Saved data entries
== Segment start ==
Lemma last_two_cases {A} (pre : list A) :
  pre = [] \/ (exists a, pre = [a]) \/ (exists pre' b a, pre = (pre' ++ [b; a])%list).
Proof.
  destruct pre as [| a pre] using rev_ind; [left; reflexivity | right].
  destruct pre as [| b pre _] using rev_ind.
  - left. exists a. reflexivity.
  - right. exists pre, b, a. rewrite <- app_assoc. reflexivity.
Qed.

Lemma lastTwo_snoc2 {A} (pre : list A) (b a : A) :
  lastTwo (pre ++ [b; a]) = [b; a].
Proof.
  unfold lastTwo. rewrite length_app. simpl.
  replace (List.length pre + 2 - 2) with (List.length pre + 0) by lia.
  rewrite skipn_app, Nat.add_0_r, skipn_all.
  replace (List.length pre - List.length pre) with 0 by lia. reflexivity.
Qed.

(** The backward scan collects the last two candidates before the node,
    the nearer one first. *)
Lemma previousNodes_split (pre post : list IHtmlNode) (node : IHtmlNode) :
  previousNodes (pre ++ node :: post) (List.length pre) = rev (lastTwo pre).
Proof.
  destruct (last_two_cases pre) as [-> | [[a ->] | (pre' & b & a & ->)]].
  - reflexivity.
  - reflexivity.
  - rewrite lastTwo_snoc2. unfold previousNodes.
    rewrite length_app. simpl List.length.
    replace (1 <=? List.length pre' + 2)%nat with true
      by (symmetry; apply Nat.leb_le; lia).
    replace (2 <=? List.length pre' + 2)%nat with true
      by (symmetry; apply Nat.leb_le; lia).
    rewrite <- !app_assoc. simpl app.
    rewrite !nth_error_app2 by lia.
    replace (List.length pre' + 2 - 1 - List.length pre') with 1 by lia.
    replace (List.length pre' + 2 - 2 - List.length pre') with 0 by lia.
    reflexivity.
Qed.

Lemma nonNull_app {A} (xs ys : list (option A)) :
  nonNull (xs ++ ys) = (nonNull xs ++ nonNull ys)%list.
Proof.
  induction xs as [| [a |] xs IH]; simpl; [reflexivity | rewrite IH; reflexivity | exact IH].
Qed.

Lemma nonNull_rev {A} (xs : list (option A)) :
  nonNull (rev xs) = rev (nonNull xs).
Proof.
  induction xs as [| [a |] xs IH]; simpl; [reflexivity | |];
    rewrite nonNull_app, IH; simpl; [reflexivity | apply app_nil_r].
Qed.

Lemma commentTexts (xs : list IHtmlNode) :
  nonNull (map (fun x => cleanText (content x) true)
               (filter (fun x => typeIs (type x) comment) xs))
  = flat_map (commentText cleanText) xs.
Proof.
  induction xs as [| x xs IH]; simpl; [reflexivity |].
  unfold commentText at 1. destruct (typeIs (type x) comment); simpl; [| exact IH].
  destruct (cleanText (content x) true); simpl; rewrite IH; reflexivity.
Qed.

(** Reversing what the scan collected puts the texts in document order. *)
Lemma parentComment_rev (xs : list IHtmlNode) :
  parentComment cleanText (rev xs) = join ", " (flat_map (commentText cleanText) xs).
Proof.
  unfold parentComment.
  rewrite filter_rev, map_rev, nonNull_rev, rev_involutive, commentTexts.
  reflexivity.
Qed.

(** C3 (amended): every parent candidate is processed by normalization
    and stays at its place among the candidates of its level.  One that
    has an array of children leaves with a [comment] made of the cleaned
    texts of the comment nodes among the (at most two) parent candidates
    right before it at its level, empty texts dropped, joined with [", "]
    in document order, so that of two comments the farther one comes
    first; the candidates further back and those after the node play no
    part.  One that has no array of children, as a comment node, gets no
    derived comment: its [comment] is left as it was. *)
Theorem comment_of_predecessors (htmlJson mut pre post : list IHtmlNode)
    (res : option (list IHtmlNode)) (node : IHtmlNode) (d : nat) :
  filterHtmlData cleanText htmlJson d = Ok (mut, res) ->
  filter isParentCandidate htmlJson = (pre ++ node :: post)%list ->
  exists node',
    nth_error (filter isParentCandidate mut) (List.length pre) = Some node'
    /\ (forall cs, children node = JsVal cs ->
          comment_ node' = Some (commentAsSpecified cleanText pre)
          /\ (forall pre' b a tb ta,
                pre = (pre' ++ [b; a])%list ->
                type b = Some comment -> cleanText (content b) true = Some tb ->
                type a = Some comment -> cleanText (content a) true = Some ta ->
                comment_ node' = Some (tb ++ ", " ++ ta)))
    /\ ((forall cs, children node <> JsVal cs) -> comment_ node' = comment_ node).
Proof.
  intros H Hp.
  destruct (filterHtmlData_inv _ _ H) as (styles' & styleList & visited & _ & Hv & _ & -> & _).
  rewrite Hp in Hv. unfold visitParents in Hv.
  assert (Hn : nth_error (pre ++ node :: post) (List.length pre) = Some node).
  { rewrite nth_error_app2 by lia. rewrite Nat.sub_diag. reflexivity. }
  destruct (mapM_nth _ _ _ Hv (nth_error_indexed _ _ Hn)) as (node' & Hn' & Hvis).
  simpl in Hvis.
  exists node'. split; [exact Hn' |]. split.
  - intros cs Hc. destruct (visitNode_comment _ _ _ _ _ Hc Hvis) as [Hcom _].
    rewrite previousNodes_split, parentComment_rev in Hcom.
    split; [exact Hcom |].
    intros pre' b a tb ta -> Hb Htb Ha Hta. rewrite Hcom.
    unfold commentAsSpecified. rewrite lastTwo_snoc2. simpl.
    unfold commentText. rewrite Hb, Ha, Htb, Hta. reflexivity.
  - intros Hc. exact (proj1 (visitNode_no_children _ _ _ _ _ Hc Hvis)).
Qed.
== Segment end ==
• **What you will do**
As the answer, set down only the lines from the data above between the one holding "texts of the" and the one holding "nth_error (filter isParentCandidate", inclusive, exactly as they read.

• **Solution to the problem**
    texts of the comment nodes among the (at most two) parent candidates
    right before it at its level, empty texts dropped, joined with [", "]
    in document order, so that of two comments the farther one comes
    first; the candidates further back and those after the node play no
    part.  One that has no array of children, as a comment node, gets no
    derived comment: its [comment] is left as it was. *)
Theorem comment_of_predecessors (htmlJson mut pre post : list IHtmlNode)
    (res : option (list IHtmlNode)) (node : IHtmlNode) (d : nat) :
  filterHtmlData cleanText htmlJson d = Ok (mut, res) ->
  filter isParentCandidate htmlJson = (pre ++ node :: post)%list ->
  exists node',
    nth_error (filter isParentCandidate mut) (List.length pre) = Some node'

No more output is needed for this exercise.